Should parliament be dissolved now, and elections held as scheduled or postponed is the question that was thrown in the ring, on the very next day when the government first announced new cases in Auckland and change of Alert levels.
This when added with people - who are panicking, and surprisingly not just for their health and safety, but also with a seemingly trivial issue of availability of food and groceries in the shelves of supermarkets, despite a repeated appeal for calms and a well-proven experience from the earlier lockdown under Alert Level 4 where the food and essential supplies were always in abundance – complicates the matter for the government.
This level of panicking and anxiety might further get exasperated after 13 new cases being detected in the Auckland region (from the same cluster of South Auckland family) on Thursday, August 13.
How is this going to pan out when they will once again continuously served with, a possibly increasing number of Covid-19 cases, as was the case last time when the virus was in the community, especially with an opposition which is seeking blood for what they allege as government's abject failure in preventing the second wave of coronavirus.
Will there be national solidarity behind the PM in the second wave of Covid-19?
To make it more challenging the previous feeling of national solidarity that had encapsulated Prime Minister Ardern during her leadership of public health crisis might be significantly missing, and if the opposition's messaging has any meaningful impact – even trust in the government might be eroded.
Clearly, the government would need to show that it's resurgence plan is remarkably different not only in managing the public health side, but also managing the politics around it, purely because NZ is sitting on the cusp of general elections, which naturally brings bouts of "head-on bouts" between the government and the opposition.
There have been few glimpses where the government has shown an intent to do things differently, especially in letting Director of Public Health Dr Ashley Bloomfield impose section 70 of the health act and forcing employees of two businesses to stay home and not go to work for the risk of spreading the virus, along with making public announcement directing employees of those two businesses at the centre of new covid-19 infections.
Winston Peters defends govt's position against Judith's charge
Similarly, Deputy Prime Minister Winston Peters has for the first time come to assist his Prime Minister in rebutting National Leader Judith Collins siege on her by saying that there was neither a convention nor precedence of any power-sharing between the government and opposition.

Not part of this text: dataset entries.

(* ===== verification/Kpasswd.v ===== *)
(** * Kpasswd: password changes ([adrian-kdc], [kpasswd.rs])

    The request and reply formats, the replay cache and the service over any
    directory store and any key store.  The clock is an argument (nanoseconds of a
    monotonic clock), random draws are an argument, PBKDF2-HMAC-SHA256 is a
    parameter. *)
From S2P Require Import Prelude Bytes Text StorageKeys LdapHandler KdcCrypto Hsm Kdc Krbtgt.

Definition KRB5_KPASSWD_SUCCESS : Z := 0.
Definition KRB5_KPASSWD_ACCESS_DENIED : Z := 5.
Definition KRB5_KPASSWD_SOFTERROR : Z := 8.
Definition KRB5KRB_AP_ERR_BAD_INTEGRITY : Z := 1000029.
Definition KRB5KRB_AP_ERR_REPEAT : Z := 1000031.
Definition KRB5KDC_ERR_C_PRINCIPAL_UNKNOWN : Z := 1000007.
Definition KRB5KDC_ERR_POLICY : Z := 1000048.
Definition KPASSWD_VERSION_CHANGE : Z := 0x0001.
Definition MIN_PASSWORD_LEN : nat := 12.
Definition MAX_PASSWORD_LEN : nat := 256.
Definition KPASSWD_PBKDF2_ITERATIONS : Z := 200000.
Definition PBKDF2_SALT_LEN : nat := 16.
Definition PBKDF2_OUTPUT_LEN : nat := 32.

(** ** Messages *)

Definition PrincipalName : Type := bytes.
(** [split_once('@')]: what precedes the first one. *)
Fixpoint before_at (s : bytes) : bytes :=
  match s with
  | [] => []
  | c :: s => if bool_decide (c = x40) then [] else c :: before_at s
  end.
Definition to_dn (name : PrincipalName) : bytes :=
  if starts_with name (lit "CN=") then name
  else lit "CN=" ++ before_at name ++ lit ",CN=Users,DC=adrian,DC=example,DC=com".

Record KpasswdRequest := mkKpasswdRequest {
  client_principal : PrincipalName;
  target_principal : PrincipalName;
  authenticator_mac : bytes;
  new_password : bytes;
  password_encrypted : bool;
}.
Record KpasswdResponse := mkKpasswdResponse { result_code : Z; result_string : bytes }.
Definition KpasswdResponse_success : KpasswdResponse := mkKpasswdResponse KRB5_KPASSWD_SUCCESS (lit "Password changed").
Definition KpasswdResponse_denied (reason : bytes) : KpasswdResponse := mkKpasswdResponse KRB5_KPASSWD_ACCESS_DENIED reason.
Definition bad_integrity (reason : bytes) : KpasswdResponse := mkKpasswdResponse KRB5KRB_AP_ERR_BAD_INTEGRITY reason.
Definition principal_unknown (reason : bytes) : KpasswdResponse := mkKpasswdResponse KRB5KDC_ERR_C_PRINCIPAL_UNKNOWN reason.
Definition policy_violation (reason : bytes) : KpasswdResponse := mkKpasswdResponse KRB5KDC_ERR_POLICY reason.
Definition replay_detected (reason : bytes) : KpasswdResponse := mkKpasswdResponse KRB5KRB_AP_ERR_REPEAT reason.

(** A length cut to 16 bits, then the bytes. *)
Definition put_field (b : bytes) : bytes := to_be 2 (Z.of_nat (length b)) ++ b.
Definition KpasswdRequest_encode (r : KpasswdRequest) : bytes :=
  let body := to_be 2 KPASSWD_VERSION_CHANGE ++ put_field (client_principal r) ++ put_field (target_principal r)
              ++ put_field (authenticator_mac r) ++ put_field (new_password r) ++ [if password_encrypted r then x01 else x00] in
  to_be 2 (Z.of_nat (length body)) ++ body.
(** [u16::from_be_bytes([bytes[p], bytes[p + 1]])]: an index out of range panics. *)
Definition be16_at (b : bytes) (p : nat) : Result KdcError Z := let? two := slice b p (p + 2) in Ok (of_be two).
Definition read_field (b : bytes) (p : nat) (f : KpasswdField) : Result KdcError (bytes * nat) :=
  if (length b <? p + 2)%nat then Err (Storage (KpTruncatedLength f))
  else
    let? len := be16_at b p in
    let p := (p + 2)%nat in
    let p' := (p + Z.to_nat len)%nat in
    if (length b <? p')%nat then Err (Storage (KpTruncatedBody f))
    else let? field := slice b p p' in Ok (field, p').
Definition utf8_text (b : bytes) (f : KpasswdField) : Result KdcError bytes := if utf8_valid b then Ok b else Err (Storage (KpNotUtf8 f)).
Definition KpasswdRequest_parse (b : bytes) : Result KdcError KpasswdRequest :=
  if (length b <? 4)%nat then Err (Storage KpHeaderTooShort)
  else
    let? body_len := be16_at b 0 in
    if negb (Z.of_nat (length b) =? 2 + body_len) then Err (Storage (KpLengthMismatch body_len (Z.of_nat (length b) - 2)))
    else if (length b <? 4)%nat then Err (Storage KpTruncatedVersion)
    else
      let? version := be16_at b 2 in
      if negb (version =? KPASSWD_VERSION_CHANGE) then Err (Storage (KpUnsupportedVersion version))
      else
        let? (client, p) := read_field b 4 ClientPrincipalField in
        let? (target, p) := read_field b p TargetPrincipalField in
        let? (mac, p) := read_field b p MacField in
        let? (pwd, p) := read_field b p PasswordField in
        let? client := utf8_text client ClientPrincipalField in
        let? target := utf8_text target TargetPrincipalField in
        Ok (mkKpasswdRequest client target mac pwd (match b !! p with Some c => bool_decide (c = x01) | None => false end)).
Definition KpasswdResponse_encode (r : KpasswdResponse) : bytes :=
  let rc := if 65535 <? result_code r then KRB5_KPASSWD_SOFTERROR else result_code r in
  to_be 2 (Z.of_nat (6 + length (result_string r))) ++ to_be 2 KPASSWD_VERSION_CHANGE ++ to_be 2 rc ++ put_field (result_string r).
Definition KpasswdResponse_parse (b : bytes) : Result KdcError KpasswdResponse :=
  if (length b <? 4)%nat then Err (Storage KpHeaderTooShort)
  else
    let? body_len := be16_at b 0 in
    if negb (Z.of_nat (length b) =? 2 + body_len) then Err (Storage (KpLengthMismatch body_len (Z.of_nat (length b) - 2)))
    else
      let? _ := be16_at b 2 in
      if (length b <? 6)%nat then Err (Storage (KpTruncatedBody ResultCodeField))
      else
        let? code := be16_at b 4 in
        let? (text, _) := read_field b 6 ResultStringField in
        let? text := utf8_text text ResultStringField in
        Ok (mkKpasswdResponse code text).

(** ** The replay cache *)

Definition REPLAY_CACHE_TTL : Z := 5 * 60 * 1000000000.
Definition ReplayCache : Type := gmap Z (Z * PrincipalName).
Definition ReplayCache_new : ReplayCache := ∅.
(** [duration_since] of an earlier time, or zero. *)
Definition expired (now : Z) (ts : Z) : bool := REPLAY_CACHE_TTL <? Z.max 0 (now - ts).
Definition evict (now : Z) (cache : ReplayCache) : ReplayCache := filter (fun e => expired now e.2.1 = false) cache.
Definition check_and_add (now : Z) (cache : ReplayCache) (checksum : Z) (principal : PrincipalName) : Result KdcError unit * ReplayCache :=
  let entries := evict now cache in
  match entries !! checksum with
  | Some _ => (Err (Storage (KpReplay principal checksum)), entries)
  | None => (Ok tt, <[checksum := (now, principal)]> entries)
  end.
Definition fnv1a_64 (b : bytes) : Z :=
  fold_left (fun hash c => (Z.lxor hash (b2z c) * 0x100000001b3) mod 2 ^ 64) b 0xcbf29ce484222325.

(** ** The service *)

Record KpasswdService (S H : Type) := mkKpasswdService {
  kp_directory : S;
  kp_krbtgt : KrbtgtState;
  kp_hsm : H;
  kp_replay_cache : ReplayCache;
}.
Arguments mkKpasswdService {S H} _ _ _ _.
Arguments kp_directory {S H} _.
Arguments kp_krbtgt {S H} _.
Arguments kp_hsm {S H} _.
Arguments kp_replay_cache {S H} _.

Definition KRBTGT_MAC_KEY_ID : bytes := lit "krbtgt-mac".
Definition UNICODE_PWD : bytes := lit "unicodePwd".
(** The first attribute of that name is replaced, else one is added. *)
Fixpoint set_password (attrs : list Attribute) (hash : bytes) : list Attribute :=
  match attrs with
  | [] => [mkAttribute 0 UNICODE_PWD hash]
  | a :: attrs => if bool_decide (attr_name a = UNICODE_PWD) then mkAttribute (attribute_id a) (attr_name a) hash :: attrs else a :: set_password attrs hash
  end.
Definition with_password (obj : Object) (hash : bytes) : Object :=
  mkObject (obj_uuid obj) (obj_dn obj) (set_password (obj_attributes obj) hash) (obj_dnt obj).
Definition mac_input (r : KpasswdRequest) : bytes := client_principal r ++ target_principal r ++ new_password r.

Section Service.
Context {S H : Type} {DS : DirectoryStore S} {HS : Hsm H} (pbkdf2_hmac_sha256 : bytes -> bytes -> Z -> nat -> bytes).

Definition KpasswdService_new (directory : S) (krbtgt : KrbtgtState) (hsm : H) : KpasswdService S H :=
  mkKpasswdService directory krbtgt hsm ReplayCache_new.
Definition hash_password (rnd : Entropy) (password : bytes) : Result KdcError bytes :=
  let? salt := ok_or (rnd PBKDF2_SALT_LEN) (Storage KpSaltFailed) in
  Ok (salt ++ pbkdf2_hmac_sha256 password salt KPASSWD_PBKDF2_ITERATIONS PBKDF2_OUTPUT_LEN).
Definition KrbPrivEnvelope_encrypt (rnd : Entropy) (hsm : H) (h : KeyHandle) (plaintext : bytes) : Result KdcError bytes :=
  map_err (fun e => Storage (KrbPrivEncryptFailed e)) (hsm_encrypt rnd hsm h plaintext).
Definition KrbPrivEnvelope_decrypt (hsm : H) (h : KeyHandle) (ciphertext : bytes) : Result KdcError bytes :=
  map_err (fun e => Storage (KrbPrivDecryptFailed e)) (hsm_decrypt hsm h ciphertext).
(** The failure of [KrbPrivEnvelope::decrypt], named once more by the service. *)
Definition decrypt_failed (e : KdcError) : KdcError :=
  match e with Storage (KrbPrivDecryptFailed h) => Storage (KpDecryptFailed h) | e => e end.
Definition cleartext_password (sv : KpasswdService S H) (req : KpasswdRequest) : Result KdcError bytes :=
  if password_encrypted req then map_err decrypt_failed (KrbPrivEnvelope_decrypt (kp_hsm sv) (current_key (kp_krbtgt sv)) (new_password req))
  else Ok (new_password req).
(** The MAC key is generated or found; if that fails it is rotated and asked for
    again. *)
Definition mac_key (draw : nat -> Entropy) (hsm : H) : Result HsmError KeyHandle * H :=
  match hsm_generate_key (draw 0%nat) hsm KRBTGT_MAC_KEY_ID HmacSha1 with
  | (Ok kh, hsm) => (Ok kh, hsm)
  | (Panic, hsm) => (Panic, hsm)
  | (Err _, hsm) =>
      match hsm_rotate_key (draw 1%nat) hsm KRBTGT_MAC_KEY_ID with
      | (Panic, hsm) => (Panic, hsm)
      | (_, hsm) => hsm_generate_key (draw 2%nat) hsm KRBTGT_MAC_KEY_ID HmacSha1
      end
  end.
Definition reply (r : KpasswdResponse) : Result KdcError bytes := Ok (KpasswdResponse_encode r).

(** Steps 5 to 8: the target, the cleartext, its length, the write. *)
Definition change_password (draw : nat -> Entropy) (sv : KpasswdService S H) (req : KpasswdRequest) : Result KdcError bytes * S :=
  let dir := kp_directory sv in
  let target_dn := to_dn (target_principal req) in
  match ds_get_by_dn dir (mkDN target_dn) with
  | Panic => (Panic, dir)
  | Err e => (Err (Storage (KpDirectoryGet target_dn e)), dir)
  | Ok None => (reply (principal_unknown (lit "principal not found: " ++ target_dn)), dir)
  | Ok (Some target_obj) =>
      match cleartext_password sv req with
      | Panic => (Panic, dir)
      | Err e => (Err e, dir)
      | Ok pwd =>
          if (length pwd <? MIN_PASSWORD_LEN)%nat then (reply (policy_violation (lit "Password too short (minimum 12 characters)")), dir)
          else if (MAX_PASSWORD_LEN <? length pwd)%nat then (reply (policy_violation (lit "Password too long (maximum 256 characters)")), dir)
          else
            match hash_password (draw 3%nat) pwd with
            | Panic => (Panic, dir)
            | Err e => (Err e, dir)
            | Ok hash =>
                match ds_put dir (with_password target_obj hash) with
                | (dir, Ok _) => (reply KpasswdResponse_success, dir)
                | (dir, Err e) => (Err (Storage (KpDirectoryPut e)), dir)
                | (dir, Panic) => (Panic, dir)
                end
            end
      end
  end.
Definition handle_kpasswd (now : Z) (draw : nat -> Entropy) (sv : KpasswdService S H) (req_bytes : bytes) : Result KdcError bytes * KpasswdService S H :=
  match KpasswdRequest_parse req_bytes with
  | Panic => (Panic, sv)
  | Err e => (Err e, sv)
  | Ok req =>
      if (length (authenticator_mac req) =? 0)%nat
      then (reply (bad_integrity (lit "kpasswd: missing authenticator MAC (RFC 3244 requires KRB-PRIV wrapping)")), sv)
      else
        let (kh, hsm) := mac_key draw (kp_hsm sv) in
        let sv := mkKpasswdService (kp_directory sv) (kp_krbtgt sv) hsm (kp_replay_cache sv) in
        match kh with
        | Panic => (Panic, sv)
        | Err e => (Err (Storage (HsmFailed e)), sv)
        | Ok kh =>
            match hsm_verify hsm kh (mac_input req) (authenticator_mac req) with
            | Panic => (Panic, sv)
            | Err e => (Err (Storage (KpVerifyFailed e)), sv)
            | Ok false => (reply (bad_integrity (lit "kpasswd: authenticator MAC verification failed (golden-ticket defense)")), sv)
            | Ok true =>
                let (added, cache) := check_and_add now (kp_replay_cache sv) (fnv1a_64 (authenticator_mac req)) (client_principal req) in
                let sv := mkKpasswdService (kp_directory sv) (kp_krbtgt sv) hsm cache in
                match added with
                | Panic => (Panic, sv)
                | Err _ => (reply (replay_detected (lit "kpasswd: authenticator replay detected (RFC 4120 §10)")), sv)
                | Ok _ =>
                    let (r, dir) := change_password draw sv req in
                    (r, mkKpasswdService dir (kp_krbtgt sv) hsm cache)
                end
            end
        end
  end.
Definition fast_armor_tgt (fast_required pkinit_available : bool) : Result KdcError unit :=
  if fast_required && negb pkinit_available then Err FastArmorRequired else Ok tt.
End Service.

"There is no convention for power-sharing such as Ms Collins, a trained lawyer, is claiming. She should know better. So who is giving her that advice and why is she taking it? Mr Peters said.
"The current government continues to have full powers to govern until the election," Mr Peters said.
However, regardless, this is clearly not enough, and the government will have to shape its resurgence plan and the communication around it in a manner that deals with both crisis – the second wave of Covid-19 and the opposition's charge of ineptitude, collusion and covering up.
It does not mean though that it's a free run for Leader of Opposition Judith Collins, as she also runs a huge risk of burning goodwill for coming up with charges of conspiracy against the government, which so far has a stellar track record of managing Covid-19 pandemic.